» GOAL OF THE EXERCISE
Exactly the lines from the start of the data through the line containing "(class [EmergencyService]): panic" should be output, with both ends kept and nothing added.

» INPUT DATA
(** * Tourist safety companion: emergency alerts, geofence and tracking

    A shallow embedding of the emergency / location core of the app:

    - [services/location.ts]   (class [LocationService]): great-circle
      distance, speed, the bounded location history of the tracking callback,
      the one-shot location fetch;
    - [services/emergency.ts]  (class [EmergencyService]): panic alert,
      backend dispatch, contact notification, geofence check;
    - [(tabs)/index.tsx]       (component [Safety]): the panic button, its
      countdown interval and the cancel paths.

    Beyond these, the file models starting and stopping the tracking with
    its stored preference ([Tracking]), contact management and incident
    reports ([EmergencyOps]), the dashboard of [(tabs)/index.tsx]
    ([Dashboard]) and the KYC demo service and screen ([KYC]).

    JavaScript numbers are modelled as real numbers ([R]): [Math.sin],
    [Math.cos], [Math.sqrt] and [Math.PI] are the functions and the constant
    of the real-number library, [Math.atan2] is written out below.  Rounding,
    NaN and infinities of IEEE doubles are outside this model.  Where the
    rounding changes what the program returns, in the distance of two nearly
    antipodal points, the same function is modelled a second time on IEEE
    doubles ([Doubles]).  A [Date] is its [getTime()] value, an integer
    number of milliseconds. *)

From Stdlib Require Import Reals Lra Lia ZArith List String Bool.
From Stdlib Require Floats.
From stdpp Require Import gmap strings pretty.
Import ListNotations.

(** ** Shared data *)

Record LocationData := mkLocationData {
  latitude  : R;
  longitude : R;
  accuracy  : option R;
  timestamp : Z;
  address   : option string
}.

(** [Math.atan2 y x] on real arguments (ECMAScript, finite non-NaN case). *)
Definition Math_atan2 (y x : R) : R :=
  if Rlt_dec 0 x then atan (y / x)
  else if Rlt_dec x 0 then
         (if Rle_dec 0 y then atan (y / x) + PI else atan (y / x) - PI)%R
  else if Rlt_dec 0 y then (PI / 2)%R
  else if Rlt_dec y 0 then (- (PI / 2))%R
  else 0%R.

(** ** services/location.ts *)

Module LocationService.

Section Distance.
Local Open Scope R_scope.

(** [calculateDistance(loc1, loc2)], location.ts l.197-210. *)
Definition calculateDistance (loc1 loc2 : LocationData) : R :=
  let R_ := 6371000 in
  let phi1 := (latitude loc1 * PI) / 180 in
  let phi2 := (latitude loc2 * PI) / 180 in
  let dphi := ((latitude loc2 - latitude loc1) * PI) / 180 in
  let dlam := ((longitude loc2 - longitude loc1) * PI) / 180 in
  let a := sin (dphi / 2) * sin (dphi / 2) +
           cos phi1 * cos phi2 *
           sin (dlam / 2) * sin (dlam / 2) in
  let c := 2 * Math_atan2 (sqrt a) (sqrt (1 - a)) in
  R_ * c.

(** [calculateSpeed(loc1, loc2)], location.ts l.212-216. *)
Definition calculateSpeed (loc1 loc2 : LocationData) : R :=
  let distance := calculateDistance loc1 loc2 in
  let timeDiff := IZR (timestamp loc2 - timestamp loc1) / 1000 in
  if Rlt_dec 0 timeDiff then distance / timeDiff else 0.

End Distance.

(** *** The platform behind the service

    What the expo location module answers during one call; [None] stands for
    a rejected promise. *)

Inductive PermissionStatus := granted | denied | undetermined.

Record Coords := mkCoords {
  coords_latitude  : R;
  coords_longitude : R;
  coords_accuracy  : option R       (* [number | null] *)
}.

Record GeocodedAddress := mkAddress {
  city : option string;
  district : option string;
  region : option string;
  country : option string
}.

Record Platform := mkPlatform {
  foregroundPermission : option PermissionStatus;
  backgroundPermission : option PermissionStatus;
  currentPosition      : option Coords;
  reverseGeocode       : option (list GeocodedAddress);
  clock                : Z                              (* [new Date()] *)
}.

Definition permission_granted (p : PermissionStatus) : bool :=
  match p with granted => true | _ => false end.

(** [requestPermissions()], location.ts l.29-48: a refused or failing
    foreground request gives [false]; a refused background request is only
    logged, a failing one is caught and gives [false]. *)
Definition requestPermissions (pf : Platform) : bool :=
  match foregroundPermission pf with
  | None => false
  | Some status =>
      if negb (permission_granted status) then false
      else match backgroundPermission pf with
           | None => false
           | Some _ => true
           end
  end.

(** [x || undefined] on an optional number: [null] and [0] are falsy. *)
Definition number_or_undefined (x : option R) : option R :=
  match x with
  | Some a => if Req_dec_T a 0 then None else Some a
  | None => None
  end.

(** [s || t] on optional strings: [undefined] and the empty string are falsy. *)
Definition string_or (s : option string) (t : string) : string :=
  match s with
  | Some EmptyString | None => t
  | Some v => v
  end.

Definition is_white_space (c : Ascii.ascii) : bool :=
  let n := Ascii.nat_of_ascii c in
  ((9 <=? n)%nat && (n <=? 13)%nat) || (n =? 32)%nat.

Fixpoint trimStart (s : string) : string :=
  match s with
  | String c rest => if is_white_space c then trimStart rest else s
  | EmptyString => EmptyString
  end.

Fixpoint string_rev_onto (s acc : string) : string :=
  match s with
  | EmptyString => acc
  | String c rest => string_rev_onto rest (String c acc)
  end.

(** [String.prototype.trim] on ASCII white space. *)
Definition trim (s : string) : string :=
  string_rev_onto (trimStart (string_rev_onto (trimStart s) EmptyString))
                  EmptyString.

» OUTPUT
(** * Tourist safety companion: emergency alerts, geofence and tracking

    A shallow embedding of the emergency / location core of the app:

    - [services/location.ts]   (class [LocationService]): great-circle
      distance, speed, the bounded location history of the tracking callback,
      the one-shot location fetch;
    - [services/emergency.ts]  (class [EmergencyService]): panic alert,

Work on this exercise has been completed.